III Domingo de Pascua, Ciclo C.
San Juan 21, 1-19:
La cita junto al lago

Autor: Padre Gustavo Vélez Vásquez  m.x.y.(Calixto) (Q.E.P.D)

 

“Estaba amaneciendo, cuando Jesús se presentó a la orilla del lago, pero los discípulos no sabían que era él. Jesús les dijo: Muchachos, ¿tenéis pescado?”. San Juan, cap. 21.

Después de un descalabro todos sentimos ansias de revisar lo sucedido. Nos alienta una débil esperanza de que la historia logre enmendar su rumbo y entonces no habríamos fracasado, y de nada seríamos culpables.

Esto sintieron los apóstoles, luego de la muerte de Jesús. Mientras escondían su miedo en el cenáculo, el Maestro se les presenta. Les asegura que está vivo y es el mismo. Pero enseguida desaparece ante sus ojos. ¿Entonces cómo sigue la vida? Una angustiosa pregunta para estos amigos del Señor.
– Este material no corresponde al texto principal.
(** What an emergency stop does. *)
Definition stop_outcome s (r : result ServiceError LocalIpcServerFrame_Payload) s' : Prop :=
  ∃ events, announces ErrorCode_LocalEmergencyStop (sessions s) events ∧
    sessions s' = ∅ ∧ announced s' = announced s ++ events ∧
    hs_remote_status s' = idle_remote_status ∧
    PrivilegedBridgeStatusSnapshot_active_controller_display_name (hs_privileged_bridge_status s') = [] ∧
    hs_identity s' = hs_identity s ∧ hs_authorization s' = hs_authorization s ∧
    hs_pairing s' = hs_pairing s ∧
    r = if U32_MAX <? len events then Err SV_Internal else
      Ok (LocalIpcServerFrame_Payload_EmergencyStopRemoteSessionResult
        {| EmergencyStopRemoteSessionResult_terminated_session_count := len events |}).

Lemma emergency_spec s : wp emergency_stop (stop_outcome s) s.
Proof.
  unfold emergency_stop. apply wp_bind, wp_map_err, wp_zoom.
  eapply wp_mono; [apply terminate_all_spec|]. intros r sr (events & -> & Ha & Hs & Ht). cbn [map_err].
  wp_step. wp_step. wp_step. wp_step; [|wp_step]; exists events; split_and!; try done;
    solve [simpl; unfold stopped_bridge_status; by case_match|by case_match].
Qed.

(** * The invariant of the service *)

(** The published snapshots are ones the protocol accepts, the generation of the bridge never
    falls behind its snapshot, the registries are well formed and the pairing coordinator is the
    one of this Host's identity. *)
Record service_wf s : Prop := {
  sw_registry : registry_wf (rs_registry (hs_authorization s));
  sw_host : ar_host_device_id (rs_registry (hs_authorization s)) = own_id (hs_identity s);
  sw_sessions id k : sessions s !! id = Some k → len id = SESSION_ID_BYTES ∧ len k = DEVICE_ID_BYTES;
  sw_remote : validate_remote_session_status_snapshot (hs_remote_status s) = Ok ();
  sw_bridge : validate_privileged_bridge_status_snapshot (hs_privileged_bridge_status s) = Ok ();
  sw_generation : next_generation (hs_privileged_bridge_status s) = 0 ∨
    next_generation (hs_privileged_bridge_status s) <= hs_privileged_bridge_generation s;
  sw_pairing : Inv (hi_device_identity (hs_identity s)) (λ _ _ _, True) (hs_pairing s)
}.

Context (debug_build : bool) (requested : option text).

Lemma registry_keeps op : keeps service_wf (on_authorization (registry_exec op) : M (HostService G W R) _ _).
Proof.
  apply keeps_zoom. intros s Hs. pose proof Hs as [Hw Hh ? ? ? ? ?].
  destruct (registry_exec op (hs_authorization s)) as [r a] eqn:Hr. apply registry_exec_outcome in Hr; [|done].
  destruct Hr as ((Hha & _) & Hwa). split; try done. simpl. by rewrite Hha.
Qed.
(* ===== verification/RemoteSession.v ===== *)
(** The remote session engine of the Host agent, crates/host-agent/src/remote_session.rs with
    remote_session_state.rs and remote_reconnect.rs.

    [RemoteSessionCoordinator] admits one remote session at a time: it collects the signed offer,
    the description and the candidates of one Controller, verifies them with the service, runs
    the Host's peer session ([HostPeerSession]) over the platform's parts, and holds the session
    through signaling loss and graphical session changes, frozen, for a bounded time.

    The factory, and the peer, the input sink and the event source of the parts it creates, are
    the operations of the classes [PeerBackend], [RemoteInputSink] and [RemoteSessionFactory]
    over one world: parts are created only while no session is active, and at most one session
    owns them.  [HostService] is shared with the local interface; between two operations of the
    coordinator its state is whatever that interface left. *)
From S2P Require Import Prelude Limits Messages Validation Crypto Containers Transcript GrantStore Authorization SessionAuth Identity PairingCrypto Signaling Pairing Sessions Service Webrtc PeerSession.

Local Open Scope Z_scope.

(** * Data *)

Definition MAX_PENDING_ICE_CANDIDATES : Z := 64.
Definition MAX_PENDING_ICE_BYTES : Z := 65536.
Definition PENDING_SESSION_LIFETIME_MS : Z := 30000.
Definition ACTIVE_RECONNECT_LIFETIME_MS : Z := 45000.
Definition LOCAL_TERMINATION_REQUEST_ID : string := "host-termination".
Definition MAX_EVENTS : nat := 64.

Inductive RemotePeerEvent :=
| RPE_Connected | RPE_Disconnected | RPE_Failed | RPE_LocalStop
| RPE_LocalIceCandidate (candidate : PeerIceCandidate)
| RPE_ReliableInput (encoded : bytes) | RPE_FastPointer (encoded : bytes).

Inductive RemoteSessionError :=
| RSE_InvalidEnvelope | RSE_DeviceBusy | RSE_Authentication | RSE_Authorization | RSE_Replay
| RSE_PendingIceLimit | RSE_Peer | RSE_Input | RSE_InputPermission | RSE_Service | RSE_Closed.

#[export] Instance RemoteSessionError_eq_dec : EqDecision RemoteSessionError.
Proof. solve_decision. Defined.

Record RemoteSessionContext := {
  rx_session_id : bytes;
  rx_permissions : list SessionPermission;
  rx_controller_display_name : text
}.

Definition from_verified (verified : VerifiedSessionOffer) : RemoteSessionContext :=
  {| rx_session_id := vo_session_id verified; rx_permissions := vo_permissions verified;
     rx_controller_display_name := DeviceIdentity_display_name (vo_controller verified) |}.

(** [RemoteSessionFactory] and [RemotePeerEventSource]: what creates the parts of a session, and
    the events of the parts created last. *)
Class RemoteSessionFactory (V : Type) := {
  factory_create : SessionConfig → RemoteSessionContext → M V RemoteSessionError unit;
  events_try_recv : M V RemoteSessionError (option RemotePeerEvent)
}.

Record RemoteSessionOutbound := {
  ro_recipient_device_id : bytes;
  ro_opaque_envelope : bytes
}.

Record PendingSession := {
  ps_controller_device_id : bytes;
  ps_session_id : bytes;
  ps_request_id : text;
  ps_created_at_unix_ms : Z;
  ps_authentication : option SessionOfferAuthentication;
  ps_description : option WebRtcSessionDescription;
  ps_candidates : list PeerIceCandidate;
  ps_candidate_bytes : Z
}.

Definition PendingSession_new (controller_device_id session_id : bytes) (request_id : text)
    (created_at_unix_ms : Z) : PendingSession :=
  {| ps_controller_device_id := controller_device_id; ps_session_id := session_id;
     ps_request_id := request_id; ps_created_at_unix_ms := created_at_unix_ms;
     ps_authentication := None; ps_description := None; ps_candidates := [];
     ps_candidate_bytes := 0 |}.

Definition set_request (request_id : text) (p : PendingSession) : PendingSession :=
  {| ps_controller_device_id := ps_controller_device_id p; ps_session_id := ps_session_id p;
     ps_request_id := request_id; ps_created_at_unix_ms := ps_created_at_unix_ms p;
     ps_authentication := ps_authentication p; ps_description := ps_description p;
     ps_candidates := ps_candidates p; ps_candidate_bytes := ps_candidate_bytes p |}.

Definition set_offer (authentication : option SessionOfferAuthentication)
    (description : option WebRtcSessionDescription) (p : PendingSession) : PendingSession :=
  {| ps_controller_device_id := ps_controller_device_id p; ps_session_id := ps_session_id p;
     ps_request_id := ps_request_id p; ps_created_at_unix_ms := ps_created_at_unix_ms p;
     ps_authentication := authentication; ps_description := description;
     ps_candidates := ps_candidates p; ps_candidate_bytes := ps_candidate_bytes p |}.

Definition set_candidates (candidates : list PeerIceCandidate) (candidate_bytes : Z)
    (p : PendingSession) : PendingSession :=
  {| ps_controller_device_id := ps_controller_device_id p; ps_session_id := ps_session_id p;
     ps_request_id := ps_request_id p; ps_created_at_unix_ms := ps_created_at_unix_ms p;
     ps_authentication := ps_authentication p; ps_description := ps_description p;
     ps_candidates := candidates; ps_candidate_bytes := candidate_bytes |}.

Definition candidate_size (candidate : PeerIceCandidate) : Z :=
  text_len (pic_candidate candidate) + text_len (pic_sdp_mid candidate).

(** The lengths are of strings in memory: [checked_add] on usize, taken to have 64 bits. *)
Definition push_candidate (candidate : PeerIceCandidate)
    : M PendingSession RemoteSessionError unit :=
  self ← get;
  length ← ok_or (checked_add U64_MAX (text_len (pic_candidate candidate))
                    (text_len (pic_sdp_mid candidate))) RSE_PendingIceLimit;
  candidate_bytes ← ok_or (checked_add U64_MAX length (ps_candidate_bytes self)) RSE_PendingIceLimit;
  fail_if ((MAX_PENDING_ICE_CANDIDATES <=? len (ps_candidates self)) ||
           (MAX_PENDING_ICE_BYTES <? candidate_bytes)) RSE_PendingIceLimit;;
  put (set_candidates (ps_candidates self ++ [candidate]) candidate_bytes self).

Definition is_ready (self : PendingSession) : bool :=
  is_some (ps_authentication self) && is_some (ps_description self).

Record FailedSessionAttempt := {
  fa_controller_device_id : bytes;
  fa_session_id : bytes;
  fa_failed_at_unix_ms : Z
}.

Definition FailedSessionAttempt_matches (controller_device_id session_id : bytes)
    (self : FailedSessionAttempt) : bool :=
  bool_decide (fa_controller_device_id self = controller_device_id) &&
  bool_decide (fa_session_id self = session_id).

Definition is_expired (now_unix_ms : Z) (self : FailedSessionAttempt) : bool :=
  PENDING_SESSION_LIFETIME_MS <? saturating_sub now_unix_ms (fa_failed_at_unix_ms self).

(** The peer, the input sink and the events of the session are in the world. *)
Record ActiveSession := {
  as_controller_device_id : bytes;
  as_session_id : bytes;
  as_session : HostPeerSession;
  as_reconnect : option PendingSession;
  as_reconnect_generation : Z;
  as_reconnect_deadline_unix_ms : option Z
}.

Definition set_session (session : HostPeerSession) (a : ActiveSession) : ActiveSession :=
  {| as_controller_device_id := as_controller_device_id a; as_session_id := as_session_id a;
     as_session := session; as_reconnect := as_reconnect a;
     as_reconnect_generation := as_reconnect_generation a;
     as_reconnect_deadline_unix_ms := as_reconnect_deadline_unix_ms a |}.

Definition set_reconnect (reconnect : option PendingSession) (a : ActiveSession) : ActiveSession :=
  {| as_controller_device_id := as_controller_device_id a; as_session_id := as_session_id a;
     as_session := as_session a; as_reconnect := reconnect;
     as_reconnect_generation := as_reconnect_generation a;
     as_reconnect_deadline_unix_ms := as_reconnect_deadline_unix_ms a |}.

Definition set_generation (generation : Z) (a : ActiveSession) : ActiveSession :=
  {| as_controller_device_id := as_controller_device_id a; as_session_id := as_session_id a;
     as_session := as_session a; as_reconnect := as_reconnect a;
     as_reconnect_generation := generation;
     as_reconnect_deadline_unix_ms := as_reconnect_deadline_unix_ms a |}.

Definition set_deadline (deadline : option Z) (a : ActiveSession) : ActiveSession :=
  {| as_controller_device_id := as_controller_device_id a; as_session_id := as_session_id a;
     as_session := as_session a; as_reconnect := as_reconnect a;
     as_reconnect_generation := as_reconnect_generation a;
     as_reconnect_deadline_unix_ms := deadline |}.

Record StartedSession := {
  ss_controller_device_id : bytes;
  ss_session_id : bytes;
  ss_answer : PeerAnswer;
  ss_answer_authentication : SessionAnswerAuthentication
}.

Record RestartedSession := {
  rr_controller_device_id : bytes;
  rr_session_id : bytes;
  rr_answer : PeerAnswer;
  rr_authentication : SessionReconnectAuthentication
}.

Record RemoteSessionCoordinator {G W R V : Type} := {
  co_service : HostService G W R;
  co_verifier : OfferVerifier;
  co_config : SessionConfig;
  co_pending : option PendingSession;
  co_failed_attempt : option FailedSessionAttempt;
  co_active : option ActiveSession;
  co_closed : bool;
  co_world : V
}.
Arguments RemoteSessionCoordinator : clear implicits.
Lemma from_poll now : strict = false → keeps (from s0) (poll_peer_event now).
Proof.
  intros Hstrict.   unfold poll_peer_event. apply keeps_bind; [apply from_expired|intros []; [apply keeps_ret|]].
  apply keeps_bind; [apply from_next_event|intros [event|]; [by apply from_peer_event|apply keeps_ret]].
Qed.

Lemma from_poll_all elapsed now :
  strict = false → keeps (from s0) (poll_peer_events_with_budget elapsed now).
Proof.
  intros Hstrict.   unfold poll_peer_events_with_budget. apply keeps_bind; [apply from_expired|intros []; [apply keeps_ret|by apply from_drain]].
Qed.

Lemma from_termination event now : keeps (from s0) (handle_termination event now).
Proof.
  unfold handle_termination. apply keeps_get. intros s _. repeat case_match; try apply keeps_ret.
  apply from_notified, termination_final.
Qed.

Lemma from_signaling_lost now : keeps (from s0) (signaling_lost now).
Proof.
  unfold signaling_lost. apply keeps_bind; [apply keeps_modify; apply from_no_pending|intros _].
  apply keeps_get. intros s _. case_match; [|apply keeps_ret].
  apply keeps_bind; [apply keeps_try, from_begin|intros [[]|e]; [apply keeps_ret|]].
  apply keeps_bind; [by apply keeps_try, from_close, final_error|intros [[]|e']; apply keeps_throw].
Qed.

Lemma from_route_changed now : keeps (from s0) (privileged_route_changed now).
Proof. unfold privileged_route_changed. apply keeps_get. intros s _. case_match; [apply from_begin|apply keeps_ret]. Qed.

Lemma from_shutdown : keeps (from s0) shutdown.
Proof.
  intros s Hs. change (stays shutdown s). unfold shutdown, stays. wp_step. wp_step. apply wp_bind.
  apply from_no_pending, (from_failed_attempt None) in Hs.
  set (t := set_failed_attempt None (set_pending None s)) in *.
  assert (co_pending t = None) as Hp by done. clearbody t.
  unfold wp at 1. pose proof (from_close None final_none _ Hs) as Hf.
  pose proof (close_active_wf None _ (proj1 Hs) final_none) as [_ Hn].
  assert (co_pending (close_active None t).2 = None) as Hp'.
  { destruct (co_active t) as [a|] eqn:Ha.
    - destruct (active_of _ _ Hs Ha) as [_ Hid Hk _ _ _ _]. by rewrite (close_active_run None a t Ha Hid Hk final_none).
    - by rewrite close_idle_run. }
  destruct (close_active None t) as [[[]|e] t'].
  - unfold wp, modify. cbn [snd] in *. destruct Hf as [[] Hc]. split; [by split|exact Hc].
  - exact Hf.
Qed.
End From.

(** ** The start of a session *)

Lemma new_fields id permissions config p :
  HostPeerSession_new id permissions config = Ok p →
  hp_session_id p = id ∧ hp_input_allowed p = bool_decide (SessionPermission_ControlInput ∈ permissions).
Proof. unfold HostPeerSession_new. intros Hn. run Hn. Qed.

(** Starting the peer presses nothing, and a failed start releases. *)
Lemma offer_quiet sdp p w r p' w' :
  HostPeerSession_accept_offer sdp (p, w) = (r, (p', w')) → inv w →
  (reliable_release → held w = ∅) → reliable_release → held w' = ∅.
Proof.
  intros Hr Hi Hh Hrel. specialize (Hh Hrel). revert Hr.
  unfold HostPeerSession_accept_offer, self_get, self_set, world. unmonad.
  destruct (bool_decide (hp_state p = HS_New)) eqn:Hn; simpl; [|by intros [= <- <- <-]].
  destruct (invalid_offer sdp); simpl; [by intros [= <- <- <-]|].
  pose proof (law_peer_start (inv:=inv) (held:=held) (hp_config p) sdp w Hi) as [Hi1 Hh1].
  destruct (peer_start (hp_config p) sdp w) as [r1 w1]. simpl in *.
  assert (held w1 = ∅) as Hh1' by (apply equiv_empty_L; by rewrite <- Hh).
  assert (∀ rc p2 w2, HostPeerSession_close (p, w1) = (rc, (p2, w2)) → held w2 = ∅) as Hclose.
  { apply bool_decide_eq_true in Hn. intros rc p2 w2. rewrite close_spec.
    destruct (decide (hp_state p = HS_Closed)) as [Hc|_]; [congruence|].
    destruct (sink_release_all w1) as [r2 w3] eqn:Hs, (peer_close w3) as [r3 w4] eqn:Hpc. intros [= <- <- <-].
    pose proof (law_release_all (inv:=inv) (held:=held) _ _ _ Hs Hi1) as [Hi3 Hh3].
    pose proof (law_peer_close (held:=held) w3 Hi3) as [_ Hh4]. rewrite Hpc in Hh4. simpl in Hh4.
    rewrite Hh3 in Hh4; [by apply equiv_empty_L in Hh4|].
    specialize (Hrel w1 Hi1). rewrite Hs in Hrel. by destruct r2 as [[]|]. }
  destruct r1 as [a|e]; [destruct (invalid_answer a)|]; simpl;
    try (destruct (HostPeerSession_close (p, w1)) as [rc [p2 w2]] eqn:Hcl; pose proof (Hclose _ _ _ eq_refl));
    by intros [= <- <- <-].
Qed.

(** The coordinator between two sessions, with [m] the sessions the service knows. *)
Record between (m : gmap bytes bytes) s : Prop := {
  be_service : service_wf (co_service s);
  be_verifier : ov_host_device_id (co_verifier s) = host_device_id s;
  be_live : live (co_service s) = m;
  be_world : inv (co_world s);
  be_quiet : reliable_release → held (co_world s) = ∅;
  be_active : co_active s = None;
  be_pending : co_pending s = None;
  be_closed : co_closed s = false
}.
(** C1. Nobody has a session without a verified offer. Whatever an operation of the coordinator
    is given, the session that is active afterwards is the one that was active before, with the
    same controller, rights and generation; or the operation routed an envelope of the sender
    that completed an offer the Host accepts (the sender's signature, a grant for all it asks
    for, an unused nonce), and the session is the one the offer names, with exactly the rights it
    asks for; or the same for a reconnect, and the session is the one it was, with the rights it
    had, one generation later. Only an event of the peer may clear a reconnect deadline: no
    envelope moves it. *)
Theorem sessions_authorized (op : CoordinatorOp) s a' :
  well_formed s → co_active (co_exec op s) = Some a' →
  (∃ a, co_active s = Some a ∧ successor (negb (from_peer op)) a a') ∨
  ∃ sender encoded now offer description v, op = CoO_Routed sender encoded now ∧
    accepted s offer description now v ∧ DeviceIdentity_device_id (vo_controller v) = sender ∧
    as_controller_device_id a' = sender ∧ as_session_id a' = vo_session_id v ∧
    (started_as v a' ∨
     ∃ a, co_active s = Some a ∧ as_session_id a = vo_session_id v ∧ as_controller_device_id a = sender ∧
       hp_input_allowed (as_session a') = hp_input_allowed (as_session a) ∧
       as_reconnect_generation a' = as_reconnect_generation a + 1 ∧
       ∀ d, as_reconnect_deadline_unix_ms a = Some d → as_reconnect_deadline_unix_ms a' = Some d).
Proof.
  intros Hs Ha'. destruct (is_routed op) eqn:Hop; cycle 1.
  - destruct (exec_from op s Hs Hop) as (_ & _ & _ & _ & Hsucc). left. by apply Hsucc.
  - destruct op as [sender encoded now| | | | | | | |]; try done.
    destruct (exec_routed sender encoded now s Hs) as [_ He].
    destruct (He a' Ha') as [?|[(o & d & v & Hv & Has & Hk)|(o & d & v & a & Hv & Ha & Hid & Hidv & Hk & Hkv & Hsn & Hr & Hg & Hd)]];
      [by left|right; exists sender, encoded, now, o, d, v..].
    + pose proof Has as (Hid & Hk' & _). split_and!; try done; [by apply verified_accepted|congruence|by left].
    + split_and!; try done; [by apply verified_accepted|congruence..|]. right. exists a. split_and!; auto.
Qed.
(* ===== verification/LocalRuntime.v ===== *)
(** The runtime of the Host agent, crates/host-agent/src/runtime.rs: starting the service from
    the protected store and the grant file, accepting local clients, and serving one connection.

    An async task is the sequence of what its [select!] took: a connection is a list of [Turn]s,
    the listener a list of [ListenerEvent]s.  What a stream still delivers is a list of reads,
    and a branch whose future is not ready is not taken.  A connection's [send]s go to the
    channel of its writer; a send that times out or finds the writer gone fails. *)
From S2P Require Import Prelude Limits Messages Validation Framing IpcAuth Crypto Containers Transcript GrantStore Authorization SessionAuth Identity PairingCrypto Signaling Pairing Sessions Service.

Local Open Scope Z_scope.

(** * Data *)

Definition INSTANCE_ID_BYTES : Z := 16.
Definition IPC_TOKEN_BYTES : Z := 32.
Definition MAX_LOCAL_CLIENTS : nat := 4.

Inductive LocalTransportError :=
| LT_Io | LT_PeerUserMismatch | LT_UnsafeStaleEndpoint | LT_EndpointAlreadyActive
| LT_UnsupportedPlatform.

Inductive RuntimeError :=
| RT_AlreadyRunning | RT_UnsupportedPlatform | RT_PrivatePaths | RT_ProtectedIdentity
| RT_AuthorizationData | RT_LocalTransport | RT_RandomGeneration | RT_SystemClock
| RT_LocalProtocol | RT_Task | RT_ShutdownSignal | RT_Environment | RT_RemoteConfiguration
| RT_TlsCryptoProvider | RT_NativeWebRtcUnavailable | RT_RemoteSession
| RT_PrivilegedBridgeUnavailable | RT_ProtectedSessionAgentUnavailable
| RT_DesktopPermissionsRequired.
Pocos días después, por iniciativa de Pedro, los discípulos regresan al mar de Tiberíades. Toda la noche se la pasan pescando sin resultado alguno. Cuando ya apunta el día, distinguen en la playa a un forastero que les grita: Muchachos, ¿tenéis pescado? Ellos en tono displicente, le responden: No. Pero el desconocido añade: Echad la red a la derecha de la barca.

Lo habían hecho repetidas veces. Y también a la izquierda, arriba, abajo del lago, al norte y al oriente. Sin embargo, recuerdan que el Señor otra vez les ha dicho lo mismo. Entonces comienzan a sentir que la red se va haciendo pesada. Y al izarla, llenan la barca con ciento cincuenta y tres peces grandes.

De inmediato, algo les tocó el corazón. Es el Señor, exclamó Juan. Y Pedro, sin pensarlo más, se lanzó al agua, desnudo como estaba. Que así acostumbraban pasar los pescadores.

Cuando tocan la orilla con la barca repleta, encuentran que Jesús ha encendido una hoguera. Los aguarda con un pez asado y un poco de pan, dorado al fuego.

Ciertos biblistas se entretienen presentando el sentido simbólico de aquellos ciento cincuenta y tres pescados.

Nosotros descubrimos en este pasaje una confirmación más amplia de la resurrección de Cristo, para aquellos vacilantes discípulos.

Además, la historia visible de Jesús no había de terminar en Jerusalén. Convenía regresar a Galilea, la provincia fértil y hermosa, donde el Jordán remansa su caudal para formar el Tiberíades, despensa y centro económico de toda la comarca.

Jesús vuelve al lago, donde había llamado a varios de sus discípulos. Donde tantas veces había convocado a sus seguidores.

En el cenáculo la aparición de Cristo fue más celestial. Más teatral diríamos, sin querer devaluarla. Allí en la playa aparece un Jesús más humano, metido en los quehaceres ordinarios. Preocupado de unos amigos que no tienen con qué desayunarse, después de una noche de fatiga. Tal vez ya no mostraba las cicatrices de los clavos, pero sí un semblante fraterno. Lleno de entusiasmo.

Es el Jesús que, quienes no estuvimos en el cenáculo, nos hemos encontrado a la vuelta de la esquina. Un Dios cotidiano, sin solemnidades, que nos espera más allá de las imágenes y aún más allá de los sacramentos. El que nos acompaña en esas horas grises que a muchos nos abruman. En los quehaceres del hogar, del taller y la oficina. El que recibe las palabras y los sentimientos de nuestras gastadas oraciones. Un Jesús que vive y que en cada circunstancia, nos ofrece lo que necesitamos.